Which industries can take the lead in breaking through? Perhaps it can be seen from the industry in which the cooperation case is located. As shown in the table at the beginning of the article, finance, medical care, education, autonomous driving and other fields are frequently used.
For example, when Alibaba Cloud released the Tongyi large model in April, it announced that it has launched cooperative explorations with a number of companies. The first batch of cooperative companies include OPPO Andes Smart Cloud, Geely Automobile, Zhiji Automobile, Chery New Energy, Momo Zhixing, Swire Coca-Cola, Bosideng, Palm Technology, etc. According to reports, the financial industry, retail industry, and some large-scale consumer-oriented scenarios and industries have accumulated a lot of public data and scenario data, which is convenient for building enterprise or industry-specific models.
According to public information, the number of Baidu Wenxin's large-scale industry models has reached 11, covering energy and electricity, finance, aerospace, media, film and television, automobiles, urban management, gas, insurance, electronics manufacturing and social sciences.
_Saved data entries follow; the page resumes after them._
(** * The LLM battle engine of [backend/server.py]

    A shallow embedding of the ranking engine of the backend: the two
    collections of the document store ([llm_models], [votes]), the request
    handlers that read and write them ([seed_models], [get_battle],
    [submit_vote], [get_leaderboard], [get_battle_stats]) and the derived
    statistic [LLMModel.calculate_win_rate].

    Modelling choices, all of them about what lies outside the source file:
    - a collection is the list of its documents in insertion order;
      [update_one] and [find_one] act on the first document that matches;
    - Python [int] is [Z].  A stored counter is a 64-bit integer at most,
      a range in which [int / int] cannot overflow a double, and neither
      that limit nor [OverflowError] is represented;
    - Python [float] is the kernel's binary64 [float]; Python's [int / int]
      and [round(x, n)] are written out on the exact value of their
      arguments, and the store's order on doubles on an exact integer key;
    - [uuid.uuid4()], [datetime.utcnow()] and the generator behind
      [random.sample] are inputs of the handler that draws from them;
    - the store is reachable: no driver call raises. *)

From Stdlib Require Import ZArith List Bool String DecimalString Lia.
From Stdlib Require Import Sorting.Sorted Sorting.Permutation.
From Stdlib Require Import Floats.
Import ListNotations.

Local Open Scope string_scope.
Local Open Scope Z_scope.

(** ** Python numbers *)

Module Py.

(** Exceptions of the handlers.  [detail=str(e)] is kept symbolic
    ([StrOf e]): the text of [str] on an [HTTPException] is the web
    framework's business. *)
Inductive exn : Type :=
| ZeroDivisionError
| IndexError
| ValueError
| HTTPException (status_code : Z) (detail : text)
with text : Type :=
| Msg (s : string)
| StrOf (e : exn).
The first batch of ten large-scale model application cases in the artificial intelligence industry in Beijing released on June 27 involves energy and electricity, medical health, finance, autonomous driving, construction, scientific research, life, and question-and-answer fields. It is reported that during the period from June 27 to July 30, the Beijing Science and Technology Commission and the Zhongguancun Management Committee will also focus on key areas such as urban governance, medical health, scientific research, smart finance, smart life, and smart cities, and target innovation subjects in the city. , will collect more than 80 industry large-scale model application case projects.
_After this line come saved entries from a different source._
(** * corenet: base class of the language-modeling iterable datasets

    A shallow embedding of
    [corenet/data/datasets/language_modeling/base_lm.py]:
    the text normalizer [_process_text], the class
    [BaseLMIterableDataset] with [_tokenize_text], [generate_sample]
    and [__iter__], and the properties of them stated in the
    specification.

    Conventions of the embedding.
    - A Python [int] is a [Z].
    - A Python [str] is a Rocq [string] read as a sequence of code
      points below 256 (one [ascii] per character, Latin-1), so
      [String.length] is Python's [len].  Case mapping and the
      whitespace class are the ones CPython has on that range.
    - A one-dimensional integer tensor is a [list Z]; its [shape[0]]
      is its length.  The entries are token ids, which the code only
      copies and never computes with, so no wrap-around arises.
    - Code that may raise or that calls the tokenizer (an external,
      possibly stateful collaborator) lives in a state-and-exception
      monad over the objects an instance owns: the tokenizer's state
      and the state of the private random generator.
    - [build_tokenizer] and the superclass [BaseIterableDataset] are
      defined elsewhere in corenet: the former is a parameter, the
      latter is the record of the topology accessors [__iter__] reads. *)

From Stdlib Require Import ZArith Lia Ascii String DecimalString DecimalZ.
From stdpp Require Import base list strings gmap.

Local Open Scope Z_scope.

(** ** Python characters and strings *)

Module Py.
"When we communicated with customers, we found that many customers don't know much about industry models, but they will take the initiative to ask for Baidu's industry models." Li Jingqiu, deputy general manager of Baidu Smart Cloud AI Platform, said that at this time, it will be specifically combined with the actual use of enterprises. Analyze the needs of the products and customers, such as what kind of capabilities do you want the industry model to have, what systems or applications to use, who will use these applications, and what effects do you hope to achieve... After asking these questions, you will really find customers What is needed is a large model based on Wenxin Qianfan's tool chain SFT, or a pre-trained model for the industry. The latter needs at least several months, or even last year, to build and deploy—from technical issues such as data processing, resource allocation at the computing power layer, to long-term training on common data in the industry.
From the hustle and bustle of the basic large-scale model to the beginning of the industry's large-scale model, entering the second half of 2023, a real business transformation will be accelerated.
It is also interesting to compare the paths of domestic manufacturers such as Baidu and OpenAI/Microsoft in the field of large-scale models. When ChatGPT showed global phenomenon-level popularity, some voices questioned why China could not produce ChatGPT. Of course, there is a technical environment In the end, many people still have a superficial consensus-"China's AI is more inclined to business applications and commercialization capabilities." To put it bluntly, China's AI has less patience and wants to make money .
But on the other hand, the market is the biggest driving force for technological development, and the grasp of time and rhythm has created different results. Take the large-scale industry model as an example. Microsoft is either waiting for the further maturity of the technology, or feels that the time has not come yet, and it is a step too late. Domestic manufacturers quickly transition from the basic large-scale model to the large-scale industry model. Have lasting vitality.
Lost in the east, harvested in mulberry, in terms of results, it is not a bad thing that the domestic industry's large models run fast.